··· Data listing ···
(* ===== verification/StepProps.v ===== *)
(** * Correctness of a scheduling step

    For text requests without connectors and LoRA, over any KV-cache manager that
    obeys its laws: choosing the requests of a step never raises, its final
    assertions hold, and no request is lost. *)

From Stdlib Require Import String.
From S2P Require Import Prelude Request BlockHash KVCacheManager EncoderCache.
From S2P Require Import RequestQueue SchedUtils Scheduler Schedule SchedLaws SchedWF Preemption.
From S2P Require Import RunningLoop WaitingLoop.
#[local] Open Scope Z_scope.

Section step.
Context {K E W C EC P : Type}.
Context `{KVManagerLaws K} `{EncoderTextLaws E} `{QueueImplLaws W} `{KVConnector C P} `{ECConnector EC}.
#[local] Abbreviation sched := (Scheduler K E W C EC).
Implicit Types (s : sched) (t : Step).
Context (now : Z) (grammar_ready : Z → bool).

(** The states between steps. *)
Record Ready (s : sched) : Prop := {
  rd_wf : WF s;
  rd_cfg : cfg_ok (cfg s);
  rd_connector : connector s = None;
  rd_running : zlen (running s) ≤ max_num_running_reqs (cfg s);
  rd_pending : ∀ i, i ∈ running s → pending (cfg s) (objs s i);
  rd_prev : ∀ i, i ∈ queued s → rid s i ∉ prev_step_scheduled_req_ids s;
}.

(** The token budget of a step. *)
Definition step_budget (s : sched) : Z :=
  match pause_state s with PAUSED_ALL => 0 | _ => max_num_scheduled_tokens (cfg s) end.

(** What a step decides. *)
Record selected (s : sched) (s' : sched) (t : Step) : Prop := {
  se_wf : WF s';
  se_inv : StepInv (step_budget s) s' t;
  se_all : all_ids s' ≡ₚ all_ids s;
  se_cfg : cfg s' = cfg s;
  se_requests : requests s' = requests s;
  se_running : zlen (running s') ≤ max_num_running_reqs (cfg s);
  se_preempted : preempted_reqs t ≠ [] →
    scheduled_new_reqs t = [] ∧ scheduled_resumed_reqs t = [];
  se_victims : ∀ v, v ∈ preempted_reqs t →
    v ∈ ids (waiting_q s') ∧ status (objs s' v) = PREEMPTED ∧ num_computed_tokens (objs s' v) = 0;
  se_connector : connector s' = None;
  se_prev : prev_step_scheduled_req_ids s' = prev_step_scheduled_req_ids s;
  se_pending : unscheduled_pending s' t;
  se_fresh : ∀ i, i ∈ scheduled_new_reqs t ++ scheduled_resumed_reqs t →
    i ∈ queued s ∧ rid s' i = rid s i;
}.

Lemma first_budget s : cfg_ok (cfg s) → 0 ≤ step_budget s ≤ max_num_scheduled_tokens (cfg s).
Proof. intros []. unfold step_budget. destruct (pause_state s); lia. Qed.

Lemma empty_step_inv s b e : 0 ≤ b → StepInv b s (empty_step b e).
Proof. intros Hb. split; cbn; try done; try (by intros ? ?%elem_of_nil); try constructor; try lia. all: intros; set_solver. Qed.

Lemma evicted_all R s vs s' : evicted R s vs s' → all_ids s' ≡ₚ all_ids s.
Proof.
  intros []. unfold all_ids. rewrite ev_skipped, ev_waiting, ev_running. rewrite <- !app_assoc.
  rewrite (app_assoc (running s')), (Permutation_app_comm (running s') vs). by rewrite <- !app_assoc.
Qed.

Lemma new_queue_spec s : q_ok s new_queue ∧ ids (W := W) new_queue = [].
Proof.
  destruct (qi_new (W := W)) as [Hok Hits]. unfold ids. rewrite Hits. split; [|done].
  apply qi_map_ok; [|done]. rewrite Hits. by intros r ?%elem_of_nil.
Qed.

(** The requests set aside return to the queue of skipped requests. *)
Lemma WF_restore s skipped q :
  WF s → Aside s skipped → q_ok s q → ids q ≡ₚ ids skipped ++ ids (skipped_waiting s) →
  WF (with_skipped s q) ∧ all_ids (with_skipped s q) ≡ₚ all_ids s ++ ids skipped.
Proof.
  intros Hwf [] Hq Hids.
  assert (all_ids (with_skipped s q) ≡ₚ all_ids s ++ ids skipped) as Hall.
  { unfold all_ids. cbn. rewrite Hids, <- !app_assoc. by rewrite (Permutation_app_comm (ids skipped)). }
  split; [|done]. destruct Hwf. split; try done.
  - by rewrite Hall.
  - intros j. rewrite Hall. intros [Hj|Hj]%elem_of_app; auto.
  - intros j. cbn. rewrite Hids. intros [Hj|Hj]%elem_of_app; auto.
  - intros j. cbn. rewrite Hids, !elem_of_app. intros [Hj|[Hj|Hj]]; auto; apply wf_idle; rewrite elem_of_app; auto.
Qed.

Lemma waiting_fuel_spec s : waiting_fuel s = length (queued s).
Proof. unfold waiting_fuel, queued. rewrite !queue_len_ids, length_app. unfold zlen. lia. Qed.

(** The waiting phase, with the skipped requests put back. *)
Lemma waiting_phase s t B :
  WF s → cfg_ok (cfg s) → connector s = None → StepInv B s t →
  zlen (running s) ≤ max_num_running_reqs (cfg s) → unscheduled_pending s t →
  ∃ s' t', ('(s, t, skipped) ← waiting_loop now grammar_ready (waiting_fuel s) s t new_queue;
            s ← (if q_empty skipped then Ok s
                 else with_skipped s <$> q_prepend_all s (skipped_waiting s) skipped);
            Ok (s, t)) = Ok (s', t')
    ∧ WF s' ∧ StepInv B s' t' ∧ all_ids s' ≡ₚ all_ids s ∧ cfg s' = cfg s
    ∧ requests s' = requests s ∧ zlen (running s') ≤ max_num_running_reqs (cfg s) ∧ preempted_reqs t' = preempted_reqs t
    ∧ connector s' = None ∧ prev_step_scheduled_req_ids s' = prev_step_scheduled_req_ids s
    ∧ (∀ i, rid s' i = rid s i) ∧ unscheduled_pending s' t'
    ∧ (∀ i, i ∈ scheduled_new_reqs t' ++ scheduled_resumed_reqs t' →
         i ∈ scheduled_new_reqs t ++ scheduled_resumed_reqs t ∨ i ∈ queued s).
Proof.
  intros Hwf Hcfg Hconn Hst Hrun Hpend. destruct (new_queue_spec s) as [Hq0 Hi0].
  assert (WaitInv B s t new_queue) as Hinv.
  { split; try done. split; rewrite ?Hi0, ?app_nil_r; try done; try (by intros i ?%elem_of_nil). apply Hwf. }
  destruct (waiting_loop_spec now grammar_ready B (waiting_fuel s) s t new_queue Hinv)
    as (s1 & t1 & sk & -> & [] & []); [by rewrite waiting_fuel_spec|]. cbn [mbind res_bind].
  rewrite Hi0, app_nil_r in wa_all. rewrite wa_cfg in wi_running.
  destruct (q_empty sk) eqn:Esk.
  - apply q_empty_iff in Esk. rewrite Esk, app_nil_r in wa_all. by eexists _, _.
  - destruct (q_prepend_all_spec s1 (skipped_waiting s1) sk) as (q & -> & Hq & Hids);
      [apply wi_wf|apply wi_wf|apply wi_aside|]. cbn [fmap res_fmap mbind res_bind].
    destruct (WF_restore s1 sk q wi_wf wi_aside Hq Hids) as [Hwf2 Hall].
    eexists _, _. split; [reflexivity|]. split_and!; try done; [|by rewrite Hall].
    eapply StepInv_change; [exact wi_step|apply wi_step|done|done].
Qed.

Lemma select_spec s :
  Ready s → ∃ s' t, select_requests now grammar_ready s = Ok (s', t) ∧ selected s s' t.
Proof.
  intros []. unfold select_requests. fold (step_budget s).
  pose proof (first_budget s rd_cfg0) as Hb.
  destruct (law_new_step (kv_cache_manager s) (wf_kv s rd_wf0)) as [Hk Hquiet].
  set (s0 := with_kv s _). set (t0 := empty_step _ _).
  assert (LoopInv (step_budget s) s0 t0 0) as Hinv.
  { split; try done; [by apply WF_quiet|apply empty_step_inv; lia|].
    intros j Hj _. by apply rd_pending0. }
  destruct (running_loop_spec now (step_budget s) (length (running s0)) s0 t0 0 Hinv)
    as (s1 & t1 & vs & E1 & Hwf1 & Hst1 & Hph1 & Hpe1 & Hev & Hpre); [lia|].
  change (Z.of_nat 0) with 0 in E1. rewrite E1. cbn [mbind res_bind].
  pose proof (ev_cfg _ _ _ _ Hev) as Ec. cbn in Ec, Hpre.
  assert (zlen (running s1) ≤ max_num_running_reqs (cfg s)) as Hrun1.
  { pose proof (Permutation_length (ev_running _ _ _ _ Hev)) as Hl. rewrite length_app in Hl.
    cbn in Hl. unfold zlen in *. lia. }
  pose proof (evicted_all _ _ _ _ Hev) as Hall. change (all_ids s0) with (all_ids s) in Hall.
  rewrite Ec, (co_loras _ rd_cfg0). cbn [mbind res_bind].
  destruct (bool_decide (preempted_reqs t1 = []) && _) eqn:Eg.
  - to_prop. destruct (waiting_phase s1 t1 (step_budget s)) as (s2 & t2 & E2 & Hwf2 & Hst2 & Hall2 & Ec2 & Eq2 & Hr2 & Hp2 & Hc2 & Hpv2 & Hrid2 & Hpe2 & Hf2);
      try done; [by rewrite Ec|by rewrite (ev_connector _ _ _ _ Hev)|by rewrite Ec|].
    exists s2, t2. split; [exact E2|]. assert (preempted_reqs t2 = []) as Hnone by congruence.
    assert (vs = []) as -> by congruence.
    rewrite Ec in Hr2. split; try done; try congruence; [by rewrite Hall2|rewrite Eq2; apply Hev|..].
    + rewrite Hnone. by intros v ?%elem_of_nil.
    + rewrite Hpv2. apply Hev.
    + intros i Hi. split.
      * destruct (Hf2 i Hi) as [Hin|Hin]; [destruct Hph1 as [P1 P2]; rewrite P1, P2 in Hin; by apply elem_of_nil in Hin|].
        unfold queued in *. rewrite (ev_skipped _ _ _ _ Hev), (ev_waiting _ _ _ _ Hev) in Hin. exact Hin.
      * rewrite Hrid2. unfold rid. destruct (ev_same _ _ _ _ Hev i ltac:(set_solver)) as [l ->]. done.
  - exists s1, t1. split; [done|]. destruct (Hph1) as [P1 P2].
    split; try done; [apply Hev| |by rewrite (ev_connector _ _ _ _ Hev)|by rewrite (ev_prev _ _ _ _ Hev)|
      rewrite P1, P2; by intros i ?%elem_of_nil]. rewrite Hpre. intros v Hv.
    destruct (ev_status _ _ _ _ Hev v Hv). split; [|done]. rewrite (ev_waiting _ _ _ _ Hev). set_solver.
Qed.

(** The assertions at the end of the step hold. *)
Lemma constraints_spec s s' t : Ready s → selected s s' t → constraints_hold s' t = true.
Proof.
  intros [] []. pose proof (first_budget s rd_cfg0) as Hb. destruct se_inv0 as [S1 S2 S3 S4 S5 S6 S7 S8 S9 S10 S11].
  unfold constraints_hold. rewrite se_cfg0. change (foldr Z.add 0) with sumZ.
  assert (length (scheduled t) ≤ length (running s'))%nat as Hlen.
  { apply submseteq_length, NoDup_submseteq; [done|exact S2]. }
  unfold scheduled in Hlen. rewrite !length_app in Hlen. unfold zlen in *.
  rewrite !andb_true_iff, !Z.leb_le. lia.
Qed.

(** C6: the choice of a step preempts safely.  For text requests without
    connectors it never raises and loses no request; a preempted request is back
    in the waiting queue with no computed tokens and no KV-cache slots and is not
    scheduled in the step, and a step that preempts admits no waiting request. *)
Theorem preemption_step s :
  Ready s →
  ∃ s' t, select_requests now grammar_ready s = Ok (s', t) ∧ all_ids s' ≡ₚ all_ids s
    ∧ (preempted_reqs t ≠ [] → scheduled_new_reqs t = [] ∧ scheduled_resumed_reqs t = [])
    ∧ ∀ v, v ∈ preempted_reqs t →
        (v ∈ ids (waiting_q s')) ∧ (v ∉ scheduled t) ∧ status (objs s' v) = PREEMPTED
        ∧ num_computed_tokens (objs s' v) = 0 ∧ kv_slots (kv_cache_manager s') (rid s' v) = 0.
Proof.
  intros Hr. destruct (select_spec s Hr) as (s' & t & E1 & []). exists s', t. split_and!; try done.
  intros v Hv. destruct (se_victims0 v Hv) as (Hw & Hst & Hc).
  assert (v ∈ ids (waiting_q s') ++ ids (skipped_waiting s')) as Hq by (apply elem_of_app; by left).
  split_and!; try done.
  - intros Hs%(st_sub _ _ _ se_inv0). by apply (not_running s' v se_wf0 Hq).
  - by apply (wf_idle s' se_wf0 v Hq).
Qed.
End step.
···
- [Prompt] Copy out only the lines running from the beginning of the data to the line with "(** The states between steps. *)", both ends included.

- [Result]
(* ===== verification/StepProps.v ===== *)
(** * Correctness of a scheduling step

    For text requests without connectors and LoRA, over any KV-cache manager that
    obeys its laws: choosing the requests of a step never raises, its final
    assertions hold, and no request is lost. *)

From Stdlib Require Import String.
From S2P Require Import Prelude Request BlockHash KVCacheManager EncoderCache.
From S2P Require Import RequestQueue SchedUtils Scheduler Schedule SchedLaws SchedWF Preemption.
From S2P Require Import RunningLoop WaitingLoop.
#[local] Open Scope Z_scope.

Section step.
Context {K E W C EC P : Type}.
Context `{KVManagerLaws K} `{EncoderTextLaws E} `{QueueImplLaws W} `{KVConnector C P} `{ECConnector EC}.
#[local] Abbreviation sched := (Scheduler K E W C EC).
Implicit Types (s : sched) (t : Step).
Context (now : Z) (grammar_ready : Z → bool).

(** The states between steps. *)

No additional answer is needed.